◆ **Available records**
Definition demo_retrieve (_ : Z) (_ _ : string) (_ : option Z) : list RetrievedUnit :=
  [{| ru_unit_id := 7; ru_page_numbers := [3]; ru_section_path := Some "Accounts"; ru_content := "Types: user, admin." |}].
(** The reviewer is satisfied; the challenger is not, and cites the passage. *)
Definition demo_ask (purpose prompt : string) : res Answer :=
  Ok {| an_provider := "p"; an_model := "m";
        an_data := [("verdict", VStr (if bool_decide (purpose = "assessment.challenge_objective") then "not_satisfied" else "satisfied"));
                    ("cited_unit_ids", VList [VInt 7; VInt 7; VInt 99]); ("rationale", VStr "because"); ("confidence", VFloat (Fl 1 (-1)))] |}.
Definition demo_proposal : ControlProposal :=
  {| cp_id := 1; cp_organization_id := 5; cp_assessment_id := 9; cp_control_identifier := "AC-2"; cp_source_poam_id := None; cp_state := "draft";
     cp_proposed_finding := None; cp_rollup_rationale := None; cp_objectives_total := 0; cp_objectives_evaluated := 0; cp_dissent_count := 0; cp_error := None;
     cp_accepted_by := None; cp_accepted_at := None; cp_corrected_finding := None; cp_rejected_by := None; cp_rejected_at := None; cp_rejection_note := None |}.
Definition demo_db : Db :=
  {| db_seq := 20; db_waivers := []; db_connectors := []; db_captures := []; db_controls := []; db_webhooks := []; db_notify_url := ""; db_notify_min_severity := "";
     db_results := []; db_resources := []; db_tasks := []; db_poams := []; db_notifications := []; db_events := []; db_outbox := [] |}.
Definition demo_engine : Engine :=
  {| en_db := demo_db; en_systems := [(2, 5)]; en_assessments := [(9, 2)]; en_catalog := demo_catalog; en_proposals := [demo_proposal]; en_objectives := [];
     en_results := []; en_jobs := []; en_targets := []; en_runs := [] |}.
Definition demo_objective : Objective := objective_of "AC-02a." 0 "account types are defined".

Definition evaluated (dissent : bool) : res (ObjectiveEvaluation * Engine) :=
  evaluate_objective demo_retrieve demo_ask (fun _ => true) dissent 5 "AC-2" demo_objective (Some 2) demo_engine.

◆ **What is expected**
Set down, unchanged, only those lines above that fall between the line with "(** The reviewer" and the line with "en_results := [];", the two end lines included.

◆ **Final answer**
(** The reviewer is satisfied; the challenger is not, and cites the passage. *)
Definition demo_ask (purpose prompt : string) : res Answer :=
  Ok {| an_provider := "p"; an_model := "m";
        an_data := [("verdict", VStr (if bool_decide (purpose = "assessment.challenge_objective") then "not_satisfied" else "satisfied"));
                    ("cited_unit_ids", VList [VInt 7; VInt 7; VInt 99]); ("rationale", VStr "because"); ("confidence", VFloat (Fl 1 (-1)))] |}.
Definition demo_proposal : ControlProposal :=
  {| cp_id := 1; cp_organization_id := 5; cp_assessment_id := 9; cp_control_identifier := "AC-2"; cp_source_poam_id := None; cp_state := "draft";
     cp_proposed_finding := None; cp_rollup_rationale := None; cp_objectives_total := 0; cp_objectives_evaluated := 0; cp_dissent_count := 0; cp_error := None;
     cp_accepted_by := None; cp_accepted_at := None; cp_corrected_finding := None; cp_rejected_by := None; cp_rejected_at := None; cp_rejection_note := None |}.
Definition demo_db : Db :=
  {| db_seq := 20; db_waivers := []; db_connectors := []; db_captures := []; db_controls := []; db_webhooks := []; db_notify_url := ""; db_notify_min_severity := "";
     db_results := []; db_resources := []; db_tasks := []; db_poams := []; db_notifications := []; db_events := []; db_outbox := [] |}.
Definition demo_engine : Engine :=
  {| en_db := demo_db; en_systems := [(2, 5)]; en_assessments := [(9, 2)]; en_catalog := demo_catalog; en_proposals := [demo_proposal]; en_objectives := [];
     en_results := []; en_jobs := []; en_targets := []; en_runs := [] |}.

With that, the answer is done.